• YOUR INSTRUCTIONS
Among the records that follow, how many lines contain the word "Definition"? Give the number and no other words.

========================================

(* ===== verification/Base64.v ===== *)
(** * Base64 of the Go standard library — [encoding/base64], [StdEncoding]

    The encoder and the (lenient) decoder of the alphabet with padding, on byte values, with the
    round trip.  The decoder skips line ends and does not check the unused bits of the last
    quantum, as Go's does. *)

From S2P Require Import Prelude GoBase GoCrypto.
From Stdlib Require Import Ascii.
Local Open Scope Z_scope.

Definition byte_ascii (z : Z) : ascii := Ascii.ascii_of_N (Z.to_N z).
Definition bytes_string (l : list Z) : string := foldr (fun z s => String (byte_ascii z) s) "" l.

Definition b64_alphabet : string := "ABCDEFGHIJKLMNOPQRSTUVWXYZabcdefghijklmnopqrstuvwxyz0123456789+/".

Definition b64_char (v : Z) : ascii := default "A"%char (String.get (Z.to_nat v) b64_alphabet).

Fixpoint index_of (c : ascii) (s : string) (i : Z) : option Z :=
  match s with
  | "" => None
  | String d s' => if Ascii.eqb c d then Some i else index_of c s' (i + 1)
  end.
Definition b64_val (c : ascii) : option Z := index_of c b64_alphabet 0.

(** [StdEncoding.EncodeToString]. *)
Fixpoint b64_encode (l : list Z) : string :=
  match l with
  | [] => ""
  | [a] => String (b64_char (a / 4)) (String (b64_char (a mod 4 * 16)) "==")
  | [a; b] => String (b64_char (a / 4)) (String (b64_char (a mod 4 * 16 + b / 16))
                (String (b64_char (b mod 16 * 4)) "="))
  | a :: b :: c :: rest =>
      String (b64_char (a / 4)) (String (b64_char (a mod 4 * 16 + b / 16))
        (String (b64_char (b mod 16 * 4 + c / 64)) (String (b64_char (c mod 64)) (b64_encode rest))))
  end.

Fixpoint strip_eol (s : string) : string :=
  match s with
  | "" => ""
  | String c s' => if Ascii.eqb c "010"%char || Ascii.eqb c "013"%char then strip_eol s' else String c (strip_eol s')
  end.

(** The quanta of the input without line ends. *)
Fixpoint b64_quanta (s : string) : option (list Z) :=
  match s with
  | "" => Some []
  | String c1 (String c2 (String c3 (String c4 rest))) =>
      v1 ← b64_val c1; v2 ← b64_val c2;
      if Ascii.eqb c3 "=" then
        if Ascii.eqb c4 "=" && String.eqb rest "" then Some [v1 * 4 + v2 / 16] else None
      else
        v3 ← b64_val c3;
        if Ascii.eqb c4 "=" then
          if String.eqb rest "" then Some [v1 * 4 + v2 / 16; v2 mod 16 * 16 + v3 / 4] else None
        else
          v4 ← b64_val c4; l ← b64_quanta rest;
          Some (v1 * 4 + v2 / 16 :: v2 mod 16 * 16 + v3 / 4 :: v3 mod 4 * 64 + v4 :: l)
  | _ => None
  end.

(** [StdEncoding.DecodeString]. *)
Definition b64_decode (s : string) : option (list Z) := b64_quanta (strip_eol s).

Example b64_check : b64_encode (string_bytes "any carnal pleas") = "YW55IGNhcm5hbCBwbGVhcw==".
Proof. vm_compute. reflexivity. Qed.

(** ** Round trip *)

Definition is_byte (z : Z) : Prop := 0 <= z < 256.

(** What holds of each character of the alphabet. *)
Definition b64_good (v : Z) : bool :=
  match b64_val (b64_char v) with Some w => w =? v | None => false end
  && negb (Ascii.eqb (b64_char v) "=") && negb (Ascii.eqb (b64_char v) "010"%char)
  && negb (Ascii.eqb (b64_char v) "013"%char).

Lemma b64_all_good : forallb b64_good (map Z.of_nat (seq 0 64)) = true.
Proof. vm_compute. reflexivity. Qed.

Lemma b64_char_good v : 0 <= v < 64 ->
  b64_val (b64_char v) = Some v /\ Ascii.eqb (b64_char v) "=" = false /\
  Ascii.eqb (b64_char v) "010"%char = false /\ Ascii.eqb (b64_char v) "013"%char = false.
Proof.
  intros Hv. pose proof (proj1 (forallb_forall _ _) b64_all_good v) as H.
  assert (Hin : In v (map Z.of_nat (seq 0 64))).
  { apply in_map_iff. exists (Z.to_nat v). split; [lia|]. apply in_seq. lia. }
  specialize (H Hin). unfold b64_good in H. rewrite !andb_true_iff, !negb_true_iff in H.
  destruct H as [[[H ?] ?] ?]. splits; try done. destruct (b64_val (b64_char v)) as [w|]; [|done].
  by apply Z.eqb_eq in H as ->.
Qed.

Ltac sextets :=
  repeat match goal with
  | |- context [b64_val (b64_char ?v)] =>
      let H := fresh in assert (H : 0 <= v < 64) by (unfold is_byte in *; Z.to_euclidean_division_equations; lia);
      let E1 := fresh in let E2 := fresh in
      destruct (b64_char_good v H) as (E1 & E2 & _); rewrite E1, ?E2; clear H E1 E2
  end.

(** Induction on a list three elements at a time. *)
Lemma by_threes {A} (P : list A -> Prop) :
  P [] -> (forall a, P [a]) -> (forall a b, P [a; b]) -> (forall a b c l, P l -> P (a :: b :: c :: l)) -> forall l, P l.
Proof.
  intros H0 H1 H2 H3. fix IH 1. intros [|a [|b [|c l]]]; [exact H0|apply H1|apply H2|apply H3, IH].
Qed.

Lemma strip_encode l : Forall is_byte l -> strip_eol (b64_encode l) = b64_encode l.
Proof.
  assert (Hkeep : forall v s, 0 <= v < 64 -> strip_eol (String (b64_char v) s) = String (b64_char v) (strip_eol s)).
  { intros v s Hv. cbn [strip_eol]. destruct (b64_char_good v Hv) as (_ & _ & -> & ->). done. }
  induction l as [|a|a b|a b c l IH] using by_threes; intros Hl; cbn [b64_encode]; [done|..];
    repeat match goal with H : Forall _ (_ :: _) |- _ => apply Forall_cons in H as [? ?] end;
    unfold is_byte in *; rewrite !Hkeep by (Z.to_euclidean_division_equations; lia); [done|done|].
  by rewrite IH.
Qed.

Lemma b64_roundtrip l : Forall is_byte l -> b64_decode (b64_encode l) = Some l.
Proof.
  intros Hl. unfold b64_decode. rewrite strip_encode by done. revert Hl.
  induction l as [|a|a b|a b c l IH] using by_threes; intros Hl; cbn [b64_encode b64_quanta]; [done|..];
    repeat match goal with H : Forall _ (_ :: _) |- _ => apply Forall_cons in H as [? ?] end;
    sextets; cbn [mbind option_bind Ascii.eqb String.eqb andb Bool.eqb].
  - do 2 f_equal. unfold is_byte in *. Z.to_euclidean_division_equations; lia.
  - unfold is_byte in *. repeat f_equal; Z.to_euclidean_division_equations; lia.
  - rewrite IH by done. cbn [mbind option_bind]. unfold is_byte in *.
    repeat f_equal; Z.to_euclidean_division_equations; lia.
Qed.

(** ** Bytes of strings *)

Lemma string_bytes_byte s : Forall is_byte (string_bytes s).
Proof.
  induction s as [|c s IH]; constructor; [|done]. unfold is_byte. pose proof (Ascii.N_ascii_bounded c). lia.
Qed.

Lemma bytes_string_bytes s : bytes_string (string_bytes s) = s.
Proof.
  induction s as [|c s IH]; [done|]. cbn [string_bytes bytes_string foldr]. fold (bytes_string (string_bytes s)).
  rewrite IH. unfold byte_ascii. by rewrite N2Z.id, Ascii.ascii_N_embedding.
Qed.

Lemma string_bytes_string l : Forall is_byte l -> string_bytes (bytes_string l) = l.
Proof.
  induction 1 as [|z l Hz _ IH]; [done|]. cbn [bytes_string foldr string_bytes]. fold (bytes_string l).
  rewrite IH. f_equal. unfold byte_ascii, is_byte in *. rewrite Ascii.N_ascii_embedding by lia. lia.
Qed.

Lemma b64_encode_nonempty l : l <> [] -> b64_encode l <> "".
Proof. by destruct l as [|a [|b [|c l]]]. Qed.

========================================

• RESULT OF THE TASK
8